The 2015 Nuclear Deal (JCPOA), from which the US withdrew in 2018 under Trump's first term, was seen as the primary diplomatic instrument for containing Iranian nuclear ambition. With the collapse of that agreement and Iran's subsequent acceleration of uranium enrichment (reaching 60% levels, technically close to weapons-grade), the space for diplomacy shrank dramatically.

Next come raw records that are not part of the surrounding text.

(** ** Requests *)

(** [value.get(key)] and [value.get(0)]. *)
Definition get (key : string) (j : Json) : option Json :=
  match j with JObject o => field key o | _ => None end.
Definition nth (i : nat) (j : Json) : option Json := match j with JArray l => l !! i | _ => None end.
Definition as_list (j : Json) : option (list Json) := match j with JArray l => Some l | _ => None end.
Definition as_u64 (j : Json) : option Z :=
  match j with JNumber z => if (0 <=? z) && (z <? 2 ^ 64) then Some z else None | _ => None end.
Definition as_u32 (j : Json) : option Z :=
  match j with JNumber z => if (0 <=? z) && (z <? 2 ^ 32) then Some z else None | _ => None end.
Definition as_number (j : Json) : option Z := match j with JNumber z => Some z | _ => None end.
Definition any_value (j : Json) : option Json := Some j.

Record ApiMessage : Type := mkApiMessage {
  msg_role : string;
  msg_content : Json
}.
Record ChatCompletionRequest : Type := mkChatCompletionRequest {
  cr_model : option string;
  cr_messages : list ApiMessage;
  cr_max_tokens : option Z;
  cr_stream : option bool;
  cr_tools : option Json;
  cr_tool_choice : option Json
}.

(** A field [Option<T>]: absent and [null] are [None]. *)
Definition opt_field {A} (key : string) (f : Json -> option A) (o : list (string * Json)) : option (option A) :=
  defaulted key None (as_option f) o.

Definition message_of (j : Json) : option ApiMessage :=
  match j with
  | JObject o =>
      role ← required "role" as_string o;
      content ← required "content" any_value o;
      _ ← opt_field "name" as_string o;
      _ ← opt_field "tool_call_id" as_string o;
      Some (mkApiMessage role content)
  | _ => None
  end.
(** The derived [Deserialize]: the fields the gateway does not read must have
    their types too. *)
Definition request_of (j : Json) : option ChatCompletionRequest :=
  match j with
  | JObject o =>
      model ← opt_field "model" as_string o;
      messages ← required "messages" (as_array message_of) o;
      _ ← opt_field "temperature" as_number o;
      _ ← opt_field "top_p" as_number o;
      max_tokens ← opt_field "max_tokens" as_u32 o;
      stream ← opt_field "stream" as_bool o;
      _ ← opt_field "stop" (as_array as_string) o;
      _ ← opt_field "presence_penalty" as_number o;
      _ ← opt_field "frequency_penalty" as_number o;
      tools ← opt_field "tools" any_value o;
      tool_choice ← opt_field "tool_choice" any_value o;
      _ ← opt_field "seed" as_i64 o;
      _ ← opt_field "user" as_string o;
      Some (mkChatCompletionRequest model messages max_tokens stream tools tool_choice)
  | _ => None
  end.

(** [obj.insert(key, v)]: replaces the value of a key that is there. *)
Fixpoint insert_key (key : string) (v : Json) (o : list (string * Json)) : list (string * Json) :=
  match o with
  | [] => [(key, v)]
  | (k, w) :: o => if String.eqb k key then (k, v) :: o else (k, w) :: insert_key key v o
  end.
Definition set_key (key : string) (v : Json) (j : Json) : Json :=
  match j with JObject o => JObject (insert_key key v o) | j => j end.

(** ** Configuration *)

Record ChatConfig : Type := mkChatConfig {
  cc_scheduler : SchedulerConfig;
  cc_catalog : list CatalogModel;
  cc_apmhelp_pin_id : string;
  cc_started_at : Z
}.
Record ChatHeaders : Type := mkChatHeaders {
  ch_user_agent : option string;
  ch_prefer_linked_device : option string
}.

(** ** Models *)

Definition HIDDEN_MODEL_IDS : list string := ["moonshotai/kimi-k2"; "moonshotai/kimi-k2.6"].
Definition is_hidden_model_id (model_id : string) : bool :=
  existsb (fun hidden => model_matches_any model_id [hidden]) HIDDEN_MODEL_IDS.

Definition unresolved_model_error (clk : Clock) (cfg : ChatConfig) (r : Registry) (requested : string) : GatewayError :=
  if elapsed clk (cc_started_at cfg) <? from_secs (registry_warmup_seconds (reliability r))
  then NoEligibleDevice requested else ModelNotFound requested.

(** [Iterator::max] of an iterator of [u32]. *)
Definition max_of (l : list Z) : option Z := match l with [] => None | x :: l => Some (foldl Z.max x l) end.

Definition resolve_requested_model (clk : Clock) (cfg : ChatConfig) (r : Registry) (requested : string)
    : option CatalogModel :=
  match List.find (matches requested) (cc_catalog cfg) with
  | Some m => if is_hidden_model_id (cm_id m) then None else Some m
  | None =>
      if is_hidden_model_id requested then None
      else
        let live := List.filter (fun d =>
          catalog_visible clk (heartbeat_stale_seconds (reliability r)) d &&
          model_matches_any requested (loaded_models (capabilities d))) (snapshot_devices r) in
        match live with
        | [] => None
        | _ => Some (synthesize_live_model requested (max_of (omap (fun d => effective_context (capabilities d)) live)))
        end
  end.

(** ** Deadlines, in seconds *)

Definition ttft_deadline_seconds_for_model (rel : ReliabilityConfig) (m : CatalogModel) : Z :=
  if is_large (cm_params_b m) then ttft_deadline_seconds rel
  else Z.min (small_ttft_deadline_seconds rel) (ttft_deadline_seconds rel).

Definition single_supplier_large_cold_start_grace (clk : Clock) (r : Registry) (m : CatalogModel) : bool :=
  if negb (is_large (cm_params_b m)) then false
  else if Nat.ltb 0 (loaded_count clk (cm_id m) r) then false
  else Nat.leb (length (eligible_devices clk (cm_id m) r)) 1.

Definition PREFILL_TPS_FLOOR_SHORT : Z := 200.
Definition PREFILL_TPS_FLOOR_LONG : Z := 100.
Definition PREFILL_LONG_CTX_THRESHOLD : Z := 8192.
Definition prefill_floor_tps (required_ctx : Z) : Z :=
  if PREFILL_LONG_CTX_THRESHOLD <? required_ctx then PREFILL_TPS_FLOOR_LONG else PREFILL_TPS_FLOOR_SHORT.
Definition SOLE_SUPPLIER_TTFT_CEILING_SECONDS : Z := 1500.

Definition pre_first_token_deadline (clk : Clock) (r : Registry) (m : CatalogModel) (prompt_tokens : Z) : Z :=
  let cap := request_timeout_seconds (reliability r) in
  if single_supplier_large_cold_start_grace clk r m then cap
  else
    let base := ttft_deadline_seconds_for_model (reliability r) m in
    let prompt_aware := base + prompt_tokens / prefill_floor_tps prompt_tokens in
    if Nat.leb (length (eligible_devices clk (cm_id m) r)) 1
    then Z.min prompt_aware SOLE_SUPPLIER_TTFT_CEILING_SECONDS
    else Z.min prompt_aware cap.
Definition co_resident_ttft_adjust (deadline : Z) (beside_heavy : bool) (rel : ReliabilityConfig) : Z :=
  if beside_heavy then deadline + heavy_co_resident_ttft_bonus_seconds rel else deadline.

Definition is_transient_warmup_error (message : string) : bool :=
  let lower := to_lowercase message in
  str_contains lower "loading model" || (str_contains lower "unavailable_error" && str_contains lower "503").
Definition is_backend_client_error (message : string) : bool :=
  str_contains message "exceed_context_size" || str_contains message "backend returned 4".

Section Prepare.
Context `{WireCrates}.

(** ** Estimates *)

Definition content_length (m : ApiMessage) : Z :=
  match msg_content m with
  | JString s => Z.of_nat (String.length s)
  | other => Z.of_nat (length (json_text other))
  end.
Definition prompt_bytes (req : ChatCompletionRequest) : Z := zsum (content_length <$> cr_messages req).
(** [div_ceil(4) + 16]. *)
Definition prompt_tokens_estimate (req : ChatCompletionRequest) : Z := (prompt_bytes req + 3) / 4 + 16.
Definition estimate_prompt_tokens (req : ChatCompletionRequest) : Z := u32_wrap (prompt_bytes req / 4).
Definition estimate_required_context (req : ChatCompletionRequest) : Z :=
  Z.min u32_max (estimate_prompt_tokens req + default 4096 (cr_max_tokens req)).

Definition is_heavy_request (prompt_tokens : Z) (max_tokens : option Z) (rel : ReliabilityConfig) : bool :=
  if negb (heavy_hold rel) then false
  else (heavy_hold_prompt_tokens rel <=? prompt_tokens) || (heavy_hold_max_tokens rel <=? default 0 max_tokens).

Definition AGENT_NAMES : list string := ["openclaw"; "hermes"; "codex"; "claude-code"; "cline"; "roo"; "aider"].
Definition AGENT_MARKERS : list string :=
  ["AGENTS.md"; "TOOLS.md"; "SOUL.md"; "HEARTBEAT.md"; "workspace"; "repo-level reasoning"].
Definition is_some {A} (o : option A) : bool := match o with Some _ => true | None => false end.
Definition infer_auto_route_profile (headers : ChatHeaders) (req : ChatCompletionRequest) : AutoRouteProfile :=
  let user_agent := to_lowercase (default "" (ch_user_agent headers)) in
  let has_agent_user_agent := existsb (str_contains user_agent) AGENT_NAMES in
  let has_agent_bootstrap_marker := existsb (fun m =>
    match msg_content m with JString s => existsb (str_contains s) AGENT_MARKERS | _ => false end) (cr_messages req) in
  if has_agent_bootstrap_marker || is_some (cr_tools req) || is_some (cr_tool_choice req) ||
     ((12000 <=? prompt_bytes req) && (4096 <=? default 4096 (cr_max_tokens req))) ||
     (has_agent_user_agent && (4000 <=? prompt_bytes req))
  then AgentHarness else Generic.

Definition required_auto_supported_parameters (req : ChatCompletionRequest) : list string :=
  (if match cr_tools req with
      | Some (JArray items) => bool_decide (items <> [])
      | Some JNull | None => false
      | Some _ => true
      end then ["tools"] else []) ++
  (if is_some (cr_tool_choice req) then ["tool_choice"] else []).

(** ** The caller *)

Definition reject_account_session (p : AuthPrincipal) : result GatewayError unit :=
  match account_session p with
  | Some _ => Err (Forbidden "account sessions cannot run inference; create an API key with /v1/keys")
  | None => Ok tt
  end.
Definition consumer_principal (p : AuthPrincipal) : option ConsumerPrincipal :=
  match share_key p with
  | Some (issuer, key_id) => Some (Share issuer key_id)
  | None =>
      match api_key p with
      | Some (key_id, account, _) => Some (Account account (Some key_id))
      | None => Device <$> device_id p
      end
  end.

Definition preferred_linked_node_ids (headers : ChatHeaders) (p : AuthPrincipal) (db : option PinDb) : list string :=
  let enabled := match ch_prefer_linked_device headers with
                 | Some v => let v := to_lowercase (trim v) in
                             String.eqb v "1" || String.eqb v "true" || String.eqb v "yes"
                 | None => false
                 end in
  if negb enabled then []
  else
    match p, db with
    | PApiKey _ account _ _ _, Some db => account_device_ids account (p_db db)
    | _, _ => []
    end.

Israeli intelligence, particularly Mossad, had been monitoring Iranian nuclear facilities for years. Covert operations — including the assassination of Iranian nuclear scientists and cyberattacks like the famous Stuxnet virus — were already part of the "shadow war" arsenal between the two countries.
The Attack: February 28, 2026
The First Minutes
The first explosions were reported by residents of Tehran, Isfahan, Qom, Karaj, and Kermanshah in the early morning hours local time. Satellite imagery subsequently confirmed heavy damage to multiple facilities.
Initial targets included:
- Supreme Leader Ali Khamenei's residential compound in a Tehran district — satellite images showed extensive damage
- Presidential Palace — directly hit
- National Security Council — destroyed
- Nuclear facilities at Natanz and Isfahan
- IRGC military bases (Islamic Revolutionary Guard Corps) across multiple provinces
Official Communications
Donald Trump (US President): Confirmed American participation via Truth Social, calling Iran a country needing "regime change" and calling on IRGC members to surrender in exchange for immunity. In a subsequent address, he urged the Iranian people to "take over" their government.
Israel Katz (Israeli Defense Minister): Confirmed the Israeli attack, classifying it as a "preemptive attack" to "remove threats to the State of Israel."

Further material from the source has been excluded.